* About this exercise *
Take the data below and extract the lines from the one with "(** X17. End" to the one with "it and its timer", inclusive, exactly as written.

* Provided data *
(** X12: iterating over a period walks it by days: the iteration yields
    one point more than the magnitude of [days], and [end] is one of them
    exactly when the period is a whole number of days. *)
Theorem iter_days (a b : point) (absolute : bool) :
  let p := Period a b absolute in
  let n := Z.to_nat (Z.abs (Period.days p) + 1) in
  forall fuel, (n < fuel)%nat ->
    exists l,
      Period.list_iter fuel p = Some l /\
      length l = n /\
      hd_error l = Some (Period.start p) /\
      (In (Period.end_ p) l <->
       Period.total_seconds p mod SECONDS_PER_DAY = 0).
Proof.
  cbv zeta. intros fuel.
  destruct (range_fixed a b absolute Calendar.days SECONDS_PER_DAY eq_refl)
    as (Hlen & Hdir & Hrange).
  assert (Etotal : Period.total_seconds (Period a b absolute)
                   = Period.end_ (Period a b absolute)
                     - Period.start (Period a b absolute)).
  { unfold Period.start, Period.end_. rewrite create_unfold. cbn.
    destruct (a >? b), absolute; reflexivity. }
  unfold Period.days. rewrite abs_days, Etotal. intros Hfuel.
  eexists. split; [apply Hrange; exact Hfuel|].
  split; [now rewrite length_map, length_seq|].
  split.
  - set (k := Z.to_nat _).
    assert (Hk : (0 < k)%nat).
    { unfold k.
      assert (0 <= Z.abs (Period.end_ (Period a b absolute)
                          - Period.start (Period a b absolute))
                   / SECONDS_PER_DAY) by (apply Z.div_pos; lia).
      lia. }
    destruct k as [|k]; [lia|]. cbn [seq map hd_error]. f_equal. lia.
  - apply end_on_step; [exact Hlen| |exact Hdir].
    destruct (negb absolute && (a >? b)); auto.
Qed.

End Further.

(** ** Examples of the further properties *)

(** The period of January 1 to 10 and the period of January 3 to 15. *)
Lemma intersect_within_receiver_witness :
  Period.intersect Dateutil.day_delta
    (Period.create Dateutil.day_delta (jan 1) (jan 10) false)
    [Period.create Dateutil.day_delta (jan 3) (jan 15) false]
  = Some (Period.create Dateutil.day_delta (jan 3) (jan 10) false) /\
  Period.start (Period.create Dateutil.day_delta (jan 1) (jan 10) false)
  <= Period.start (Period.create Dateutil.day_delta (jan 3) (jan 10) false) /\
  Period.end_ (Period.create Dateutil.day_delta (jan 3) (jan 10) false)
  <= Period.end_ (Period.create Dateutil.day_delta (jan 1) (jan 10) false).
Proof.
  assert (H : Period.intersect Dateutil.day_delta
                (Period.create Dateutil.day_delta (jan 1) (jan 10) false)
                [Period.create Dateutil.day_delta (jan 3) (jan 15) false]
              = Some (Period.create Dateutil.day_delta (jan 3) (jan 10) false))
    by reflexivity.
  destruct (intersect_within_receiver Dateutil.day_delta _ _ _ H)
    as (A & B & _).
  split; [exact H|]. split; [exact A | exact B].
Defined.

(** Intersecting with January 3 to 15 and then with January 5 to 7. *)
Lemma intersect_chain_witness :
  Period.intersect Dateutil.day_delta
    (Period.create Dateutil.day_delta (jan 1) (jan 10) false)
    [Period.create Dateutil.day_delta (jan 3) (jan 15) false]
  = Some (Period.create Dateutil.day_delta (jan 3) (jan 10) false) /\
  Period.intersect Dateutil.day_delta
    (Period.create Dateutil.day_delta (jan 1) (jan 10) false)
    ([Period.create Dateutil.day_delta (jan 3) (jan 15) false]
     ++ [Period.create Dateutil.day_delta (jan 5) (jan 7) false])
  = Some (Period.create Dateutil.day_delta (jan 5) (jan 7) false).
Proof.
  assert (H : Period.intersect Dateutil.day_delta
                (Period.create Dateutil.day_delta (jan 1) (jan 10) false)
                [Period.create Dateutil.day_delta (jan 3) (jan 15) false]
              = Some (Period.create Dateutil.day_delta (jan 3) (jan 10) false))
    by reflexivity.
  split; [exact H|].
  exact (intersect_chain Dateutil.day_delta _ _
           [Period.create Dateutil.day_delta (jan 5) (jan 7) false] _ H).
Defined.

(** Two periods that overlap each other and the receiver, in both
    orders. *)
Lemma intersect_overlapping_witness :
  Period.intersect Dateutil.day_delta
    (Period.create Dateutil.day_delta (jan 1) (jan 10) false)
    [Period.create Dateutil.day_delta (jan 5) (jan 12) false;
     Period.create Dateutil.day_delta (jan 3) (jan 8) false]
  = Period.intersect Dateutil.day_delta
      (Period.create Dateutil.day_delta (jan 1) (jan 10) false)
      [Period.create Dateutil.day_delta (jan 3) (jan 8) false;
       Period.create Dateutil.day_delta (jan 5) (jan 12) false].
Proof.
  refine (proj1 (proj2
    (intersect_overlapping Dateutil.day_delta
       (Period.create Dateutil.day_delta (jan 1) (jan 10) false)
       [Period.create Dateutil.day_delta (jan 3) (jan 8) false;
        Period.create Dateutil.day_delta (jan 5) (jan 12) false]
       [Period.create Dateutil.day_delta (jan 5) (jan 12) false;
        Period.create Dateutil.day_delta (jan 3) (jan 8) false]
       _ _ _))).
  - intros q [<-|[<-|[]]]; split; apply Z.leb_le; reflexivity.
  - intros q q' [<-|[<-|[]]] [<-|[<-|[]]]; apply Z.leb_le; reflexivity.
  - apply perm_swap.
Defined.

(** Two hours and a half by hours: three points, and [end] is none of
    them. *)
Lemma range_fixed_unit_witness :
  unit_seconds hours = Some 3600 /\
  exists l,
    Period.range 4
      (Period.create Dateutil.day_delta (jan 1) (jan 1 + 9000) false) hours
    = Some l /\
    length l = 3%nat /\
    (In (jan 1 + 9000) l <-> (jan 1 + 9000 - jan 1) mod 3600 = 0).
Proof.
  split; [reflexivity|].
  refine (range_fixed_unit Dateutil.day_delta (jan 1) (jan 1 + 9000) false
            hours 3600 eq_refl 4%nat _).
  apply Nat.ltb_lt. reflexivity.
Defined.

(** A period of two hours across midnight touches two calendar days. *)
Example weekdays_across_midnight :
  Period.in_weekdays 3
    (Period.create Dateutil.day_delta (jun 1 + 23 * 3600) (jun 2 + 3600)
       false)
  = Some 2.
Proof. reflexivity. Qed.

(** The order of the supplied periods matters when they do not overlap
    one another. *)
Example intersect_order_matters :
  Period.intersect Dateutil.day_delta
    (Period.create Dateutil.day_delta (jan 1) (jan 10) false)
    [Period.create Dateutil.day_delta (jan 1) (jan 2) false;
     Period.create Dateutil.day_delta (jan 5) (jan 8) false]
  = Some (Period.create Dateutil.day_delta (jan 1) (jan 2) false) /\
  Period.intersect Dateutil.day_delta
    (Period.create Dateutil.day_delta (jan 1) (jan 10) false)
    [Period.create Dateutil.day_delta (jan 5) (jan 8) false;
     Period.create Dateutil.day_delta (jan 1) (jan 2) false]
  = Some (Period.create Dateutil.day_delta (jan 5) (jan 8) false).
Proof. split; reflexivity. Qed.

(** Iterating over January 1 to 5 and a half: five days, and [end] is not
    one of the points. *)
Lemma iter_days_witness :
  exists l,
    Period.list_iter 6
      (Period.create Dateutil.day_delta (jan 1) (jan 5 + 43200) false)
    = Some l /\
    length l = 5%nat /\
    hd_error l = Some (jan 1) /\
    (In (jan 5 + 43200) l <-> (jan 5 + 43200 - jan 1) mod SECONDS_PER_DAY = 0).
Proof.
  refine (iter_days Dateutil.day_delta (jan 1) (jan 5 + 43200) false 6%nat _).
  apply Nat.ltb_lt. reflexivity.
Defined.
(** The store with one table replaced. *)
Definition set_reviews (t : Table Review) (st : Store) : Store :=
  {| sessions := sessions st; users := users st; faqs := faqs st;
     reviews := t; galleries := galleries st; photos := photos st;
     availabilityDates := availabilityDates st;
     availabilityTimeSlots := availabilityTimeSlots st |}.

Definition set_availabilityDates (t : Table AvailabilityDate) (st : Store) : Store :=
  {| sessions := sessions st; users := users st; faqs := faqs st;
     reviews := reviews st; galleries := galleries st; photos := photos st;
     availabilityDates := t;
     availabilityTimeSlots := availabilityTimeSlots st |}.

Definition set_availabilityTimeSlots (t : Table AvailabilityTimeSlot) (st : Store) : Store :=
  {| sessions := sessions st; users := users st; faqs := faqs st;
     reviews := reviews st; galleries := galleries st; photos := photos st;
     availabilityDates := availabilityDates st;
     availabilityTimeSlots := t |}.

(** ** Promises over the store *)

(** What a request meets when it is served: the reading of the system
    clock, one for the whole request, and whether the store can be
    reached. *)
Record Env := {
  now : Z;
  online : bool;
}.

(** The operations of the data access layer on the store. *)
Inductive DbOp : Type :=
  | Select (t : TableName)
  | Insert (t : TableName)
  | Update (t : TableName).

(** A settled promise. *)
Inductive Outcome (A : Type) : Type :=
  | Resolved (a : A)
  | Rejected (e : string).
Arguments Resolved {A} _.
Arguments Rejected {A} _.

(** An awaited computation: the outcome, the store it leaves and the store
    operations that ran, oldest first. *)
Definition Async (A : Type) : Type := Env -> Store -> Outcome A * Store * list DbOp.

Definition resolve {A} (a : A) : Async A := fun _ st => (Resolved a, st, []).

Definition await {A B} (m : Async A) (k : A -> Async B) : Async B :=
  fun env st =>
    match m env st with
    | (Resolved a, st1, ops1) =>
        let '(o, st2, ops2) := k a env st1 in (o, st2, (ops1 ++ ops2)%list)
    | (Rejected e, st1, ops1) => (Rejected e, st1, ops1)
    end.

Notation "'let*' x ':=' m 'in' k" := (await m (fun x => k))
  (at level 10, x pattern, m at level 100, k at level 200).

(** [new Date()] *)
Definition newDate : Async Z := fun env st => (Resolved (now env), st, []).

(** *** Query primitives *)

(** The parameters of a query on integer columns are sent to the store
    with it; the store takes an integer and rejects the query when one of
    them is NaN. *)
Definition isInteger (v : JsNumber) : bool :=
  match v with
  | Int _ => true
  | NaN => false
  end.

==

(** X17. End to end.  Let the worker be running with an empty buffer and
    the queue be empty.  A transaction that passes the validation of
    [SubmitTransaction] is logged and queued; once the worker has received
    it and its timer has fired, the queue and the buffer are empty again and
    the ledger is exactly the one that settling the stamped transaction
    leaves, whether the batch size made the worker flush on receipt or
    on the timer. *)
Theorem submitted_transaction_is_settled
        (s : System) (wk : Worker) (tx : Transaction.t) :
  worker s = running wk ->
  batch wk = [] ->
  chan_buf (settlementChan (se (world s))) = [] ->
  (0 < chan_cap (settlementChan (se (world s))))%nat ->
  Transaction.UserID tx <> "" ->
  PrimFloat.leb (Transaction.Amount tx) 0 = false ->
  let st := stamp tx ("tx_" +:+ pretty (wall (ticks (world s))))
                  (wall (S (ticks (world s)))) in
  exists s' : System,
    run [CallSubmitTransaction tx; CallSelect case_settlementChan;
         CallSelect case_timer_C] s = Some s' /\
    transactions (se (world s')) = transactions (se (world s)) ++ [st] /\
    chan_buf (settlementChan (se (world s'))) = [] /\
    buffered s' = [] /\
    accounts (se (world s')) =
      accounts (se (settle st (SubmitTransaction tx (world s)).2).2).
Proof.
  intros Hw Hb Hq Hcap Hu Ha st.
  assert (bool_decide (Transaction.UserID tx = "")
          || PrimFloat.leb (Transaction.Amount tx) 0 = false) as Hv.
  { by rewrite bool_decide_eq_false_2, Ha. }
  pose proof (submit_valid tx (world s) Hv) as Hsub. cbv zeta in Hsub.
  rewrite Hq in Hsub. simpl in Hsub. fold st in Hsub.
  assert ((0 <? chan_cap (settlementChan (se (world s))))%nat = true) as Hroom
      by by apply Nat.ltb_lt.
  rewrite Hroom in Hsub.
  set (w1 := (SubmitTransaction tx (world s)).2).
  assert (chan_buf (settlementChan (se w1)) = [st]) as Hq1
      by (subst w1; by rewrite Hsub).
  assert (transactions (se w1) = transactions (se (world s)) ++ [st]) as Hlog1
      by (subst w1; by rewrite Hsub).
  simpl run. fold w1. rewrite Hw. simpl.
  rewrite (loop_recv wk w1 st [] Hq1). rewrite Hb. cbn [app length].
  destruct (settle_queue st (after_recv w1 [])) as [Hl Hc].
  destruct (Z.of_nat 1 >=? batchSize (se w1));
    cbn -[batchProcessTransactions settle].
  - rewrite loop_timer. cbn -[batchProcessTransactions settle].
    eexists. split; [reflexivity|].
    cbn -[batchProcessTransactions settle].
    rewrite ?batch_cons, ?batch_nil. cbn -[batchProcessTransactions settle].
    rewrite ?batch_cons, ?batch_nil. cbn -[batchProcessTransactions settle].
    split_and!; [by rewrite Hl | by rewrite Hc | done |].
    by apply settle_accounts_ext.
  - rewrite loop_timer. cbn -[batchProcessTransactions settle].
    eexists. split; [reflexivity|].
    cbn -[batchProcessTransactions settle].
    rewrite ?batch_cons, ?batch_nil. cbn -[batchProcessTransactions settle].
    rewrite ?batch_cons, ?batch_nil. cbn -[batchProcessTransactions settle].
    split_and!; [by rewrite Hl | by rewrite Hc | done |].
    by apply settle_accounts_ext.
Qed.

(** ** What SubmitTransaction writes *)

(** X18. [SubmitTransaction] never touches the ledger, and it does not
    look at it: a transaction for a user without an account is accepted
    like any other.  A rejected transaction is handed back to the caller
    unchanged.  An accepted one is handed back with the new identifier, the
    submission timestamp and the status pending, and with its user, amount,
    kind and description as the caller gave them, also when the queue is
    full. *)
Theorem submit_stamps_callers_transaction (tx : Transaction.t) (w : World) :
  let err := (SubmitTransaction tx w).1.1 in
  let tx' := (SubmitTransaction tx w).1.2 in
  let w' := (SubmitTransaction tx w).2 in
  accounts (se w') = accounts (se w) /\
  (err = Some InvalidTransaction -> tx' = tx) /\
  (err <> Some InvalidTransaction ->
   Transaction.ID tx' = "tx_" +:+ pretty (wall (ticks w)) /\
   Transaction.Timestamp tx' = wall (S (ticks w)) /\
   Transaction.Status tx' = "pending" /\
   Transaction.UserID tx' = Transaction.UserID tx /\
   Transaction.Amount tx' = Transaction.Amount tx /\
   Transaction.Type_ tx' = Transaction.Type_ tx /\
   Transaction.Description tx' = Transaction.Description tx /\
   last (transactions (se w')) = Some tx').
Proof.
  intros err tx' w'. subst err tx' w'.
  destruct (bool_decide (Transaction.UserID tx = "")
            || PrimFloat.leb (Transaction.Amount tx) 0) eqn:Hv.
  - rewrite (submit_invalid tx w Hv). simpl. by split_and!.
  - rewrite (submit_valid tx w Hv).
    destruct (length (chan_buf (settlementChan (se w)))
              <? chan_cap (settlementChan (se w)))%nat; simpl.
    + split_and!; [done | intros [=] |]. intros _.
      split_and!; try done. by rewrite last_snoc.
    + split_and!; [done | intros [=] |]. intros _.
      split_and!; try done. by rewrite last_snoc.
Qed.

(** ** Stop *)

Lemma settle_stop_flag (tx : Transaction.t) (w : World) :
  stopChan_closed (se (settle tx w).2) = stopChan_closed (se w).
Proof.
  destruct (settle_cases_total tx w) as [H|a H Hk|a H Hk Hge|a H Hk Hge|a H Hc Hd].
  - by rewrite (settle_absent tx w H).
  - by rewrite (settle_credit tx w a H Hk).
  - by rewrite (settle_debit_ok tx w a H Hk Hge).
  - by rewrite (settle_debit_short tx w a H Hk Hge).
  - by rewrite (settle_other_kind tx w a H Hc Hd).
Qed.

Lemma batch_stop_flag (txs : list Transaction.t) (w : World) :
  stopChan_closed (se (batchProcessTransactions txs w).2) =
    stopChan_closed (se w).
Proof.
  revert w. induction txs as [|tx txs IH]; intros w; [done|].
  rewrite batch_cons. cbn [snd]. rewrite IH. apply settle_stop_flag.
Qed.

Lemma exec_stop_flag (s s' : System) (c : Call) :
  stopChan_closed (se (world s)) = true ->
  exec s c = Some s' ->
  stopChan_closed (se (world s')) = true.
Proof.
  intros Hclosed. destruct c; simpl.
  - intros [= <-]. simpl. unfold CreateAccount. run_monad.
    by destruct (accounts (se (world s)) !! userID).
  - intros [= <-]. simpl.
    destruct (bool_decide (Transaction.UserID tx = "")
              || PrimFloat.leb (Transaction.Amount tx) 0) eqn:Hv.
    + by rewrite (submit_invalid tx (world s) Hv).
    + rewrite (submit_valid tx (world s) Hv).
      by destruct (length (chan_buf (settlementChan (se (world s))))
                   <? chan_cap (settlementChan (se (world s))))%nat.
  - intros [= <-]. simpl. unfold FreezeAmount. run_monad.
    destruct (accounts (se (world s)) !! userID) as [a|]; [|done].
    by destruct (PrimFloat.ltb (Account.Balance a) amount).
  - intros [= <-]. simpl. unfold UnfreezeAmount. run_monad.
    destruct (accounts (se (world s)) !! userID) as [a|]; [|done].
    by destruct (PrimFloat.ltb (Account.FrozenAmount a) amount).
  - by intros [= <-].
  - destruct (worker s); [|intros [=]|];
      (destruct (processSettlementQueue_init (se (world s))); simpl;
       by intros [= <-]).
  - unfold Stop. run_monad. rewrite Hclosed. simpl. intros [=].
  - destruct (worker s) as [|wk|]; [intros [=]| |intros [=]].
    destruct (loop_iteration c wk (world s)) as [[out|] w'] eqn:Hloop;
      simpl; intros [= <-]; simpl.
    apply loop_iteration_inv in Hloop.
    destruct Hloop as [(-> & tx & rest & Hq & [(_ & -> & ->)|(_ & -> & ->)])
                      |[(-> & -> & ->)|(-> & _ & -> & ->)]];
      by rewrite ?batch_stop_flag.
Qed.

...

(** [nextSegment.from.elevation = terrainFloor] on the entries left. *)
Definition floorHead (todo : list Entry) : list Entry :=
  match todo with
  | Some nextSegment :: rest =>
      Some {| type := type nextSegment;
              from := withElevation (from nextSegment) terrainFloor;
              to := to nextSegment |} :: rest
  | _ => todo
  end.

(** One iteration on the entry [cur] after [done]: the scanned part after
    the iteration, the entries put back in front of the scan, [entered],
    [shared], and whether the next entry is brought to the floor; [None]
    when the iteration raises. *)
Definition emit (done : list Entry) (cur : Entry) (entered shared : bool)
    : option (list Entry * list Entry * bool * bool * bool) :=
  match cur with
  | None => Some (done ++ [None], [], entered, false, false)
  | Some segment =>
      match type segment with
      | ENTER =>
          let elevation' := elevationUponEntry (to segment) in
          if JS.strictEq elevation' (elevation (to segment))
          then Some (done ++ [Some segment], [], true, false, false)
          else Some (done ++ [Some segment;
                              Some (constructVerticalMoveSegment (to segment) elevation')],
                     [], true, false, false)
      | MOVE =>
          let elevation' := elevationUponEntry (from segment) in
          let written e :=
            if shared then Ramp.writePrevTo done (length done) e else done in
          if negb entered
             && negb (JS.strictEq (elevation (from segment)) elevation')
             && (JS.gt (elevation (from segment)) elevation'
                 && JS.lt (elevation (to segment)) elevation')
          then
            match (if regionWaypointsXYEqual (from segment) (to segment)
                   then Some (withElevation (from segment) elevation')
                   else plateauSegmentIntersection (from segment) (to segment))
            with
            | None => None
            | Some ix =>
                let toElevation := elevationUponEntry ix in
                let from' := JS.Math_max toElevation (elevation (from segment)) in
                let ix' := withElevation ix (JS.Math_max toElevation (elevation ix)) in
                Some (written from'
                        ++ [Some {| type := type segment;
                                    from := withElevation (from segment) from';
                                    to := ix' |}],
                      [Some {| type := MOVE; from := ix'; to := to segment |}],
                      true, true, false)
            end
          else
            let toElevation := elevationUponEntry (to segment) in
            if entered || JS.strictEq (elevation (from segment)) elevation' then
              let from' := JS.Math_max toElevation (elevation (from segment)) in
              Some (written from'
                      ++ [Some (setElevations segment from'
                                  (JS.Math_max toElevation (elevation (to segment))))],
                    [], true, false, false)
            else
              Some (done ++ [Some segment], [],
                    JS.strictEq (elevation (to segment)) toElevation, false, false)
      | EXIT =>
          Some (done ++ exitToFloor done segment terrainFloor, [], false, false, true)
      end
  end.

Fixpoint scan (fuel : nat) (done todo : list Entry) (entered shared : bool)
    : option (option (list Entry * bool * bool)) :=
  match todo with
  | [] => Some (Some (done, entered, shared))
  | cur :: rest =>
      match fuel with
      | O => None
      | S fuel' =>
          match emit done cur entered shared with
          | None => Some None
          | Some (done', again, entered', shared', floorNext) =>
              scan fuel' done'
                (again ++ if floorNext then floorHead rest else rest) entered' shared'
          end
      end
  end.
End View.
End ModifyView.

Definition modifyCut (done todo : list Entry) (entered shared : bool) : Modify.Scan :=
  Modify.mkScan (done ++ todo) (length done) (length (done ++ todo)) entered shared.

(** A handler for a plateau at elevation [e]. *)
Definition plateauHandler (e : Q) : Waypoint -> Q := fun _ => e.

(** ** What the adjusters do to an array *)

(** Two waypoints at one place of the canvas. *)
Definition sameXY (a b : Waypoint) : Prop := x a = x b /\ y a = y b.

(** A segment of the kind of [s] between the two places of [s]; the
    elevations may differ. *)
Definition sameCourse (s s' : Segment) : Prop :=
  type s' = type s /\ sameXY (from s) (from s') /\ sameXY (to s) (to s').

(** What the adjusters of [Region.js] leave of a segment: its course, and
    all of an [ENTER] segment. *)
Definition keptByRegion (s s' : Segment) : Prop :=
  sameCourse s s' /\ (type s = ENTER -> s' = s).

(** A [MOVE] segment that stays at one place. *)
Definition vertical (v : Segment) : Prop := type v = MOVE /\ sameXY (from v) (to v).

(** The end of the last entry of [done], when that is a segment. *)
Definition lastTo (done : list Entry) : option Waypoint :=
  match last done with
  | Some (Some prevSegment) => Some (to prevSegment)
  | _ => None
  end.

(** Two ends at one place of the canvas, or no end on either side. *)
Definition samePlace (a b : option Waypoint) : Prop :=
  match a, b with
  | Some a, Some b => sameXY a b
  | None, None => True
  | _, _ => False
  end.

* Exercise solution *
(** X17. End to end.  Let the worker be running with an empty buffer and
    the queue be empty.  A transaction that passes the validation of
    [SubmitTransaction] is logged and queued; once the worker has received
    it and its timer has fired, the queue and the buffer are empty again and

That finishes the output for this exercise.